E é justamente para enfocar este último ponto que resolvi escrever este texto. A BBC Brasil, sempre com conteúdo relevante nas mais diversas áreas, fez um levantamento interessante e chegou a uma conclusão: acidentes com aviões de pequeno porte são grande maioria no Brasil, sendo quase metade envolvendo aviões privados. Ou seja, trocando em miúdos: nós, meros mortais que voamos em aeronaves de grandes companhias, podemos respirar mais aliviados. As estatísticas estão a nosso favor, e eu acredito piamente que a informação é uma das chaves para combater (de vez ou parcialmente) o medo de voar.

 
 

Aviões particulares — em geral, de menor porte, como o usado pelo cantora — estão envolvidos na maior parte dos acidentes de aviação no país, apontam os dados coletados pela BBC. Entre 2010 e 2019, o Brasil registrou 1.210 acidentes com aviões (a maioria sem mortes, bom ressaltar), segundo dados do Centro de Investigação e Prevenção de Acidentes Aeronáuticos (Cenipa). De acordo com o órgão, 46% dos acidentes envolveram aviões do segmento particular. Outros 20% eram com aeronaves agrícolas e 14,72%, de instrução. A aviação comercial, essa que conhecemos e que tem aeronaves de grande porte, teve apenas 1% dos acidentes no período.

Mas o que leva a isso? A matéria da BBC Brasil explica que alguns fatores contribuem para a concentração de acidentes na aviação privada. Um deles é o menor grau de especialização de pilotos. Outro ponto também de suma importância é o nível baixo de manutenção quando comparado a grandes aeronaves. Devem ser levadas em consideração ainda as exigências mais brandas em comparação àquelas solicitadas em grandes companhias aéreas.

 
 

Presidente da Vinci Aeronáutica, o engenheiro aeronáutico Shailon Ian explicou à BBC Brasil que é muito mais complexo fazer o registro de uma aeronave com capacidade para centenas de passageiros (como as da GOL, Azul e LATAM, para citar empresas atuantes no setor doméstico no Brasil) do que uma particular, para fins agrícolas ou fotojornalismo. “Um piloto que trabalha com uma aeronave para fins agrícolas, por exemplo, não precisa de tanto treinamento e horas de voo quanto um piloto de táxi aéreo, que leva outras pessoas, ou de um Boeing com centenas de pessoas”, afirmou o presidente da Vinci.

O engenheiro aeronáutico continuou a lançar luz sobre os dados do Cenipa. “Muitos acidentes acontecem porque, muitas vezes, o piloto ou aeronave não estão preparados para aquele tipo de situação. Por exemplo, se um piloto está fazendo um voo visual e o tempo fecha.
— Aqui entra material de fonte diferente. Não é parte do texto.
Lemma commit_read_good env commit_to_disk tr : tr_ok tr -> e_grab env = true -> e_remap env = true ->
  good (commit_and_continue_as_read env commit_to_disk tr).
Proof.
  intros H Hg Hr. unfold commit_and_continue_as_read. cbv [mbind M_bind].
  rewrite require_stage_eq. destruct (stage_is (m_transact_stage tr) transact_Writing) eqn:Hw; [|by split].
  apply stage_is_eq in Hw. destruct H as [H|[H _]]; [|congruence].
  rewrite do_commit_eq. destruct (e_commit env); [|by split; [|left]].
  unfold on_error. rewrite grab_eq, Hg. open_cases H tr; try done; run; rewrite Hr; clear Hw.
  all: destruct o as [w|]; [specialize (Ho w eq_refl)|]; destruct commit_to_disk.
  all: try (rewrite (release_ok r (opt_lock (Some w) ⊎ {[+ S n +]})) by (run; multiset_solver)).
  all: try (rewrite (release_ok r {[+ S n +]}) by (run; unfold opt_lock; multiset_solver)).
  all: run; try (rewrite (release_ok w {[+ S n +]}) by (run; unfold opt_lock; multiset_solver)).
  all: run; unfold end_write; run; try (destruct (Nat.eqb_spec (S n) w); [lia|]); try (destruct (Nat.eqb_spec (S n) r); [lia|]); cbv beta iota.
  all: try fields.
  all: unfold opt_lock; multiset_solver.
Qed.

Lemma commit_write_good env tr : tr_ok tr -> good (commit_and_continue_writing env tr).
Proof.
  intros H. unfold commit_and_continue_writing. cbv [mbind M_bind].
  rewrite require_stage_eq. destruct (stage_is (m_transact_stage tr) transact_Writing) eqn:Hw; [|by split].
  apply stage_is_eq in Hw. destruct H as [H|[H _]]; [|congruence].
  rewrite do_commit_eq. destruct (e_commit env); [|by split; [|left]].
  rewrite grab_eq. destruct (e_grab env); [|split; [done|]; left; by apply newest_open].
  open_cases H tr; try done; run.
  all: rewrite (release_ok r ({[+ S n +]} ⊎ opt_lock o)) by (run; multiset_solver).
  all: run; destruct (e_remap env); try (split; [done|]); fields.
  all: intros w Hx; specialize (Ho w Hx); lia.
Qed.

Lemma rollback_read_good env tr : tr_ok tr -> good (rollback_and_continue_as_read env tr).
Proof.
  intros H. unfold rollback_and_continue_as_read, holds_write_mutex, end_write. cbv [mbind M_bind].
  rewrite require_stage_eq. destruct (stage_is (m_transact_stage tr) transact_Writing) eqn:Hw; [|by split].
  apply stage_is_eq in Hw. destruct H as [H|[H _]]; [|congruence].
  cbv [require]. destruct (e_remap env); [|by split; [|left]].
  open_cases H tr; try done; run; fields.
Qed.

Lemma exec_good env o tr : tr_ok tr -> allowed env o tr -> good (exec env o tr).
Proof.
  intros H [Hg Ha]. destruct o; cbn [exec].
  - by apply good_void, promote_good.
  - by apply good_void, commit_good.
  - by apply rollback_good.
  - destruct (close_good env tr Hg H Ha) as (tr' & -> & ?). by right.
  - by apply end_read_good.
  - destruct Ha. by apply good_void, commit_read_good.
  - by apply good_void, commit_write_good.
  - by apply rollback_read_good.
  - by apply advance_good.
  - by apply promote_async_good.
  - by apply request_good.
  - by apply complete_writes_good.
  - destruct (granted_good tr H Ha) as (tr' & -> & ? & _). by left.
  - destruct (synced_good env tr Hg H Ha) as (tr' & -> & ? & _). by left.
  - destruct H as [H|H]; [left; by apply newest_open|right]. by destruct tr.
Qed.

(** [start_read], [start_write] and [start_frozen]: a new transaction on version [v]. *)
Definition start (st : Stage) (v : nat) : Transaction :=
  mkTransaction st Idle v None false {[+ v +]} (stage_is st transact_Writing) v ∅ (stage_is st transact_Writing).

Lemma start_ok st v : st <> transact_Ready -> tr_ok (start st v).
Proof.
  intros Hst. left. unfold start. split; run; try done. unfold opt_lock. multiset_solver.
Qed.

(** The states a transaction can get into. *)
Inductive reached : Transaction -> Prop :=
| reached_start st v : st <> transact_Ready -> reached (start st v)
| reached_exec env o tr : reached tr -> allowed env o tr -> reached (exec env o tr).2.

Lemma reached_ok tr : reached tr -> tr_ok tr.
Proof.
  induction 1 as [st v Hst|env o tr Hr IH Ha]; [by apply start_ok|].
  pose proof (exec_good env o tr IH Ha) as Hg. by destruct (exec env o tr) as [[] ?]; try apply Hg.
Qed.


Definition fine : Env := mkEnv true true true true true true true true.


(** ** Uses that fail *)

(** The state of a write transaction that has committed without a sync and writes again. *)
Definition writing_again : Transaction :=
  (exec fine (OpPromote false) (exec fine (OpCommitRead false) (start transact_Writing 3)).2).2.

Lemma writing_again_reached : reached writing_again.
Proof.
  apply reached_exec; [apply reached_exec; [by apply reached_start|]|].
  - by repeat split.
  - split; [done|]. by intros ?.
Qed.

(** Closing or rolling back a transaction fails an assertion when it is
    writing and has commits that are not on disk, although such a state is
    reached by committing without a sync and promoting to write again. *)
Theorem close_with_commits_fails env :
  (forall tr, m_transact_stage tr = transact_Writing -> m_async_stage tr = HasCommits ->
     close env tr = (Raised AssertionFailed, tr) /\ rollback env tr = (Raised AssertionFailed, tr))
  /\ exists tr, reached tr /\ m_transact_stage tr = transact_Writing /\ m_async_stage tr = HasCommits.
Proof.
  split; [|exists writing_again; split; [apply writing_again_reached|by vm_compute]].
  intros [st a r o f L mx n lk d] Hs Ha. cbn in Hs, Ha. subst. done.
Qed.

(** A transaction of [start_write] that is made asynchronous cannot complete its writes:
    the mutex was locked without the helper. *)
Theorem direct_completion_fails env tr : direct tr = true ->
  (m_async_stage tr = HasLock -> (async_complete_writes tr).1 = Raised AssertionFailed)
  /\ (m_async_stage tr = HasCommits -> exists tr', async_complete_writes tr = (Done tt, tr')
      /\ (synced env tr').1 = Raised AssertionFailed).
Proof.
  destruct tr as [st a r o f L mx n lk d]. cbn. intros ->.
  split; intros ->; [done|]. eexists. split; [reflexivity|done].
Qed.

Lemma direct_started v : let tr := (exec fine OpPromoteAsync (start transact_Writing v)).2 in
  reached tr /\ direct tr = true /\ m_async_stage tr = HasLock.
Proof. split; [|done]. apply reached_exec; [by apply reached_start|by split]. Qed.

(** Claim C34.  [commit] of a transaction that has become asynchronous gives the mutex
    back twice: the second time, in [prepare_for_close], no one has it. *)
Theorem async_commit_fails env tr : reached tr -> m_transact_stage tr = transact_Writing -> m_async_stage tr = HasLock ->
  m_oldest_version_not_persisted tr = None -> e_commit env = true ->
  exists tr', commit env tr = (Raised AssertionFailed, tr') /\ mutex tr' = false.
Proof.
  intros H%reached_ok Hs Ha Ho He. destruct H as [H|[H _]]; [|congruence].
  pose proof (op_mutex _ H) as Hm. rewrite Ha in Hm. destruct tr as [st a r o f L mx n lk d]. cbn in Hs, Ha, Ho, Hm. subst.
  unfold commit. cbv [mbind M_bind]. rewrite require_stage_eq. cbn [m_transact_stage stage_is].
  rewrite do_commit_eq, He. eexists. split; [reflexivity|done].
Qed.

Lemma async_commit_fails_witness :
  exists tr', commit fine (exec fine OpPromoteAsync (start transact_Writing 3)).2 = (Raised AssertionFailed, tr') /\ mutex tr' = false.
Proof.
  apply (async_commit_fails fine); [|reflexivity..].
  apply reached_exec; [apply reached_start; discriminate|split; reflexivity].
Defined.

(** Claim C35.  When the new read lock cannot be taken behind a commit, the transaction
    is left as closed with the write mutex still locked, and
    closing it does not give the mutex back. *)
Theorem failed_commit_keeps_mutex env to_disk tr : reached tr -> m_transact_stage tr = transact_Writing ->
  e_commit env = true -> e_grab env = false ->
  exists tr', commit_and_continue_as_read env to_disk tr = (Raised EngineError, tr')
    /\ mutex tr' = true /\ close env tr' = (Done tt, tr').
Proof.
  intros H%reached_ok Hs He Hg. destruct H as [H|[H _]]; [|congruence].
  assert (Hm : mutex tr = true) by (rewrite (op_mutex _ H), Hs; by destruct (m_async_stage tr)).
  unfold commit_and_continue_as_read. cbv [mbind M_bind]. rewrite require_stage_eq, Hs. cbn [stage_is]. rewrite do_commit_eq, He.
  unfold on_error. rewrite grab_eq, Hg. eexists. split; [reflexivity|]. by destruct tr.
Qed.

Lemma failed_commit_keeps_mutex_witness :
  exists tr', commit_and_continue_as_read (mkEnv true false true true true true true true) true (start transact_Writing 3) = (Raised EngineError, tr')
    /\ mutex tr' = true /\ close (mkEnv true false true true true true true true) tr' = (Done tt, tr').
Proof.
  apply (failed_commit_keeps_mutex (mkEnv true false true true true true true true)); [|reflexivity..].
  apply reached_start; discriminate.
Defined.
Se ele e o avião não estão preparados para aquela situação, a chance de acontecer um acidente é maior. Na aviação comercial, isso não acontece porque é exigido um nível mais alto de experiência do piloto e instrumentos e tecnologia da aeronave”.

É isso, caras e caros leitores. Um acidente aéreo é sempre terrível, seja a pessoa vitimada famosa ou não. Mas espero que os dados do Cenipa e as falas do profissional aqui citadas tragam algum tipo de alento para essa alma panicada tortuosa — e disso eu entendo.